- Ты спрашиваешь меня, Каргин, а я спрошу у тебя: ты помнишь, как тогда, в зиму, я привез сюда первую партию, десять человек, в снег, в лес? Я всю трассу пересек наравне с рабочими. А ведь все это через мои руки прошло, через душу мою, если хочешь. Мне не больно? Выть хочется. Ты кричишь, я кричу. Нам больно, вот мы и кричим, каждый по-своему. Но крик проходит, а суть остается.
- Какая суть! - почти застонал Каргин.
- А суть, - сказал Иван Васильевич и сам не узнал своего голоса, до того он был сухим и жестким, - в том, что, кроме наших причитаний, существует объективная необходимость. Упрямая, Каргин, штука. Никуда от нее не денешься. Тебе больно, мне больно, тому, кто закрывает, тоже, наверно, больно, а закрыть надо. Надо - и все тут. При государственном планировании слезы в расчет не берутся.

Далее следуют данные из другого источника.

(* @src tools/web/http.ts 115 126 parseTarget *)
Definition parseTarget (raw : list ascii) : result Thrown URL :=
  match parse_url raw with
  | None => Err (Web (failure WInvalidUrl))
  | Some u =>
      if negb (is_http u) && negb (is_https u) then Err (Web (failure WEgressDenied))
      else if negb (bool_decide (username u = [])) || negb (bool_decide (password u = [])) then Err (Web (failure WInvalidUrl))
      else if bool_decide (hostname u = []) then Err (Web (failure WInvalidUrl))
      else Ok u
  end.

(** The wait for a step that has begun, given up when the signal fires. *)
(* @src tools/web/http.ts 339 346 raceAbort *)
Definition check_abort : M unit :=
  n ← tick;
  if aborted n then throw_web WTimeout else mret tt.

(** What the gate and the guard throw. *)
Definition refuse (r : option DenyReason) : M unit :=
  match r with
  | None => mret tt
  | Some d => record (Denied d) ;; throw (Web (egress_denial d))
  end.

Definition of_guard (f : GuardFailure) : WebFailure :=
  failure (match f with InvalidUrl => WInvalidUrl | PrivateAddress => WPrivateAddress | NotFound => WNotFound end).

Definition guard_host (host : list ascii) (policy : AddressPolicy) : M (result GuardFailure ResolvedAddress) :=
  n ← tick;
  emit (Resolve host) ;;
  mret (resolveGuarded (resolver n) host policy).

Section request.
Context (o : HttpOptions) (parts : Parts) (gate : option EgressPolicy) (addresses : AddressPolicy).

(* @src tools/web/http.ts 175 286 hop *)
Definition hop (u : URL) (pin : ResolvedAddress) : M Hop :=
  emit (Connect u pin parts) ;;
  check_abort ;;
  n ← tick;
  match answer n with
  | Unreachable c => throw (Raw c)
  | Answered r => lift (read_answer o (pt_method parts) r)
  end.

Definition harmless : list (list ascii) := map chars ["accept"; "user-agent"; "range"].

(* @src tools/web/http.ts 293 293 guardedRequest *)
Definition follows : bool :=
  match default Follow (redirect o) with Follow => true | _ => false end
  && (bool_decide (pt_method parts = GET) || bool_decide (pt_method parts = HEAD))
  && bool_decide (pt_body parts = None)
  && (bool_decide (pt_headers parts = []) || (safeRedirectHeaders o && forallb (fun h => member harmless h.1) (pt_headers parts))).

(* @src tools/web/http.ts 294 294 guardedRequest *)
Definition redirect_limit : Z := if follows then default 10 (maxRedirects o) else 0.

(** [r.headers.location], when there is one to follow. *)
Definition to_follow (h : Hop) : option (list ascii) :=
  if follows && existsb (Z.eqb (hp_status h)) REDIRECT
  then match h_location (hp_headers h) with Some [] | None => None | Some l => Some l end else None.

(* @src egress/gate.ts 49 75 createGate *)
Definition vetted (u : URL) : M ResolvedAddress :=
  refuse (match gate with Some p => beforeResolve p u | None => None end) ;;
  r ← guard_host (hostname u) addresses;
  check_abort ;;
  match r with
  | Err f => throw (Web (of_guard f))
  | Ok pin =>
      match gate with
      | None => mret pin
      | Some p =>
          match afterResolve p u pin with
          | Some d => refuse (Some d) ;; mret pin
          | None => record Allowed ;; mret pin
          end
      end
  end.

(* @src tools/web/http.ts 308 330 guardedRequest *)
Fixpoint follow (fuel : nat) (u : URL) (redirects : list (list ascii)) : M HttpResponse :=
  match fuel with
  | O => throw Stuck
  | S fuel =>
      check_abort ;;
      pin ← vetted u;
      r ← hop u pin;
      require (negb (existsb (Z.eqb (hp_status r)) REDIRECT && match redirect o with Some RedirectError => true | _ => false end)) (Web (failure WInvalidUrl)) ;;
      match to_follow r with
      | Some location =>
          require (negb (redirect_limit <=? zlen redirects)) (Web (failure WTooManyRedirects)) ;;
          match resolve_url location u with
          | None => throw_web WInvalidUrl
          | Some v =>
              v ← lift (parseTarget (href v));
              (match onRedirect o with
               | None => mret tt
               | Some f => n ← tick; (if aborted n then throw_web WTimeout else match f n v with Some (inl e) => throw (Web e) | Some (inr c) => throw (Raw c) | None => mret tt end)
               end) ;;
              follow fuel v (redirects ++ [href u])
          end
      | None =>
          mret {| r_url := href u; r_status := hp_status r; r_headers := hp_headers r; r_body := hp_body r; r_stream := hp_stream r; r_redirects := redirects |}
      end
  end.

(** One round for the first request and each redirect that may be followed. *)
Definition rounds : nat := S (Z.to_nat redirect_limit).

(* @src tools/web/http.ts 331 333 guardedRequest *)
Definition after_throw {A} (e : Thrown) : M A :=
  n ← tick;
  if aborted n && negb (match e with Web f => bool_decide (wf_code f = WTimeout) | _ => false end) then throw_web WTimeout
  else throw (mapError e).

Definition run_request (raw : list ascii) : M HttpResponse :=
  catch (u ← lift (parseTarget raw); follow rounds u []) after_throw.
End request.

(* @src tools/web/http.ts 288 337 guardedRequest *)
Definition guardedRequest (raw : list ascii) (o : HttpOptions) (gate : option EgressPolicy) (addresses : AddressPolicy) : M HttpResponse :=
  parts ← lift (web (requestParts o));
  run_request o parts gate addresses raw.
(** ** The service *)

Definition ranges (l : list string) : list Cidr := match makeAddressPolicy (map chars l) with Some p => allow p | None => [] end.

(* @src egress/service.ts 49 49 createEgress *)
Definition loopback : list Cidr := Eval vm_compute in ranges ["127.0.0.0/8"; "::1/128"].
(* @src egress/service.ts 50 50 createEgress *)
Definition tailnet : list Cidr := Eval vm_compute in ranges ["100.64.0.0/10"; "fd7a:115c:a1e0::/48"].
(* @src egress/service.ts 51 51 createEgress *)
Definition metadata : list Cidr := Eval vm_compute in ranges ["100.100.100.200/32"].

(* @src egress/service.ts 54 55 addressPolicy *)
Definition addressPolicy (p : EgressPolicy) (a2a : bool) : AddressPolicy :=
  {| allow := []; deny := metadata;
     forHost := fun h => if allowLoopback p && isLoopbackHost h then loopback else if a2a && hostAllowed p h false true then tailnet else [] |}.

Context (domainToASCII : list ascii -> list ascii).
Notation compile := (compileEgressPolicy domainToASCII).

Definition is_private (e : Thrown) : bool := match e with Web f => bool_decide (wf_code f = WPrivateAddress) | _ => false end.

(** [None] is a configuration that cannot be read. *)
(* @src egress/service.ts 58 67 request *)
Definition request (config : EgressConfig) (url : list ascii) (o : HttpOptions) : M HttpResponse :=
  match (if modelDownload o then modelDownloadPolicy config else Some config) with
  | None => throw (Raw [])
  | Some c =>
      let policy := compile c in
      catch (guardedRequest url o (Some policy) (addressPolicy policy false))
        (fun e => (if is_private e then record (Denied DPrivateAddress) else mret tt) ;; throw e)
  end.

(* @src egress/service.ts 17 19 DryRun *)
Inductive DryRun : Type :=
| Reachable (host : list ascii) (port : option Z) (address : list ascii) (fam : family)
| Unreached (reason : DenyReason).

Definition dry_reason (f : WebFailure) : DenyReason :=
  match wf_reason f with
  | Some r => r
  | None => if bool_decide (wf_code f = WPrivateAddress) then DPrivateAddress else if bool_decide (wf_code f = WNotFound) then DNotFound else DInvalidUrl
  end.

(* @src egress/service.ts 79 86 decide *)
Definition decide_url (policy : EgressPolicy) (a2a : bool) (u : URL) : M DryRun :=
  refuse (beforeResolve policy u) ;;
  if a2a && negb (hostAllowed policy (bareHost u) false true) then record (Denied DHostNotAllowed) ;; mret (Unreached DHostNotAllowed)
  else
    r ← guard_host (hostname u) (addressPolicy policy a2a);
    match r with
    | Err f => throw (Web (of_guard f))
    | Ok pin =>
        refuse (afterResolve policy u pin) ;;
        record Allowed ;;
        mret (Reachable (bareHost u) (effectivePort u) (address pin) (ra_family pin))
    end.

- Должны браться! - вскочил и снова заметался по горнице Каргин. Сухой и взъерошенный, сейчас он был похож на птицу, случайно загнанную в помещение. А как же, Иван, родимай? Ведь сначала сверху, потом посередке, а потом на каждого распределяется: выполняй. А как же он, этот самый каждый, будет выполнять, когда у него бед полная кошелка, ему бы их расхлебать, не до плана... И пошел наш план обратным ходом: один не сделал, середка не дотянула, в целом прогар...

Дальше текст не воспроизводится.